Records ▸
Segment Open

(* ===== verification/Node.v ===== *)
(** * internal/node: the node and the two protocols it serves.

    A [node] is the state behind the fields of [Node]: the mapping table, the
    block store and file manager under the filestore, the files, and the
    network.  A handler runs on a [sess], the node together with the stream it
    was given. *)
From S2P Require Import Prelude GoStrings Json GoPath GoFS Protoio Lib Store Dummy Mapping Wire.
From S2P Require Import Config Identity Net.

Definition maxBlockBatch : nat := Z.to_nat 1024.

Section node.
Context {MF : Multiformats} {IP : Ipld} {BS : Blockstore} {FM : FileManager} {FS : Filestore}
  {DS : Datastore} {BA : Batching} {K : Keys} {N : Network}.

Record node := mk_node {
  nd_map : bstate; nd_bs : bstore; nd_fm : fman; nd_os : osst; nd_net : swarm
}.
Record sess := mk_sess { ss_node : node; ss_stream : stream }.

Definition on_map {A} : M bstate A → M node A :=
  m_zoom nd_map (λ x n, mk_node x (nd_bs n) (nd_fm n) (nd_os n) (nd_net n)).
Definition on_stores {A} (op : bstore → fman → result A * (bstore * fman)) : M node A := λ n,
  let '(r, (b, f)) := op (nd_bs n) (nd_fm n) in
  (r, mk_node (nd_map n) b f (nd_os n) (nd_net n)).
Definition on_files {A} : M osst A → M node A :=
  m_zoom nd_os (λ x n, mk_node (nd_map n) (nd_bs n) (nd_fm n) x (nd_net n)).
Definition on_net {A} : M swarm A → M node A :=
  m_zoom nd_net (λ x n, mk_node (nd_map n) (nd_bs n) (nd_fm n) (nd_os n) x).
Definition in_node {A} : M node A → M sess A := m_zoom ss_node (λ x s, mk_sess x (ss_stream s)).
Definition in_stream {A} : M stream A → M sess A := m_zoom ss_stream (λ x s, mk_sess (ss_node s) x).

(** [n.Fstore.Get]. *)
Definition Fstore_Get (c : cid) : M node string := λ n,
  (fst_get (os_fs (nd_os n)) (nd_bs n) (nd_fm n) c, n).

(** ** Addresses *)
Definition loopbackOnly (addrs : list maddr) : bool :=
  match addrs with
  | [] => false
  | _ => forallb (λ a, match ma_loopback a with Ok l => l | Err _ => false end) addrs
  end.
Definition BoundLoopbackOnly (n : node) : bool := loopbackOnly (host_addrs (nd_net n)).
Definition announceAddrs (addrs : list maddr) : list maddr :=
  match filter (λ a, ma_public a = true) addrs with
  | [] => addrs
  | out => out
  end.
Definition dialOrder (addrs : list maddr) : list maddr :=
  filter (λ a, ma_public a = true) addrs ++ filter (λ a, ma_public a ≠ true) addrs.
Definition Addrs (id : peer_id) (n : node) : list string :=
  map (λ a, ma_string a +:+ "/p2p/" +:+ peer_string id) (host_addrs (nd_net n)).
Fixpoint parseAddrs (strs : list string) : result (list maddr) :=
  match strs with
  | [] => Ok []
  | s :: rest =>
      m ← wrap_result "parse multiaddr" (ma_new s);
      out ← parseAddrs rest;
      Ok (m :: out)
  end.
Definition resolveBootstrap (cfg : Config) : result (list (AddrInfo maddr)) :=
  if Isolated cfg then Ok []
  else match Config.Bootstrap cfg with
       | [] => Ok default_bootstrap
       | l => addrs ← parseAddrs l; addr_infos addrs
       end.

Segment Closed

Exercise ▸ What is needed is each line of the data, printed exactly.

Task response ▸
(* ===== verification/Node.v ===== *)
(** * internal/node: the node and the two protocols it serves.

    A [node] is the state behind the fields of [Node]: the mapping table, the
    block store and file manager under the filestore, the files, and the
    network.  A handler runs on a [sess], the node together with the stream it
    was given. *)
From S2P Require Import Prelude GoStrings Json GoPath GoFS Protoio Lib Store Dummy Mapping Wire.
From S2P Require Import Config Identity Net.

Definition maxBlockBatch : nat := Z.to_nat 1024.

Section node.
Context {MF : Multiformats} {IP : Ipld} {BS : Blockstore} {FM : FileManager} {FS : Filestore}
  {DS : Datastore} {BA : Batching} {K : Keys} {N : Network}.

Record node := mk_node {
  nd_map : bstate; nd_bs : bstore; nd_fm : fman; nd_os : osst; nd_net : swarm
}.
Record sess := mk_sess { ss_node : node; ss_stream : stream }.

Definition on_map {A} : M bstate A → M node A :=
  m_zoom nd_map (λ x n, mk_node x (nd_bs n) (nd_fm n) (nd_os n) (nd_net n)).
Definition on_stores {A} (op : bstore → fman → result A * (bstore * fman)) : M node A := λ n,
  let '(r, (b, f)) := op (nd_bs n) (nd_fm n) in
  (r, mk_node (nd_map n) b f (nd_os n) (nd_net n)).
Definition on_files {A} : M osst A → M node A :=
  m_zoom nd_os (λ x n, mk_node (nd_map n) (nd_bs n) (nd_fm n) x (nd_net n)).
Definition on_net {A} : M swarm A → M node A :=
  m_zoom nd_net (λ x n, mk_node (nd_map n) (nd_bs n) (nd_fm n) (nd_os n) x).
Definition in_node {A} : M node A → M sess A := m_zoom ss_node (λ x s, mk_sess x (ss_stream s)).
Definition in_stream {A} : M stream A → M sess A := m_zoom ss_stream (λ x s, mk_sess (ss_node s) x).

(** [n.Fstore.Get]. *)
Definition Fstore_Get (c : cid) : M node string := λ n,
  (fst_get (os_fs (nd_os n)) (nd_bs n) (nd_fm n) c, n).

(** ** Addresses *)
Definition loopbackOnly (addrs : list maddr) : bool :=
  match addrs with
  | [] => false
  | _ => forallb (λ a, match ma_loopback a with Ok l => l | Err _ => false end) addrs
  end.
Definition BoundLoopbackOnly (n : node) : bool := loopbackOnly (host_addrs (nd_net n)).
Definition announceAddrs (addrs : list maddr) : list maddr :=
  match filter (λ a, ma_public a = true) addrs with
  | [] => addrs
  | out => out
  end.
Definition dialOrder (addrs : list maddr) : list maddr :=
  filter (λ a, ma_public a = true) addrs ++ filter (λ a, ma_public a ≠ true) addrs.
Definition Addrs (id : peer_id) (n : node) : list string :=
  map (λ a, ma_string a +:+ "/p2p/" +:+ peer_string id) (host_addrs (nd_net n)).
Fixpoint parseAddrs (strs : list string) : result (list maddr) :=
  match strs with
  | [] => Ok []
  | s :: rest =>
      m ← wrap_result "parse multiaddr" (ma_new s);
      out ← parseAddrs rest;
      Ok (m :: out)
  end.
Definition resolveBootstrap (cfg : Config) : result (list (AddrInfo maddr)) :=
  if Isolated cfg then Ok []
  else match Config.Bootstrap cfg with
       | [] => Ok default_bootstrap
       | l => addrs ← parseAddrs l; addr_infos addrs
       end.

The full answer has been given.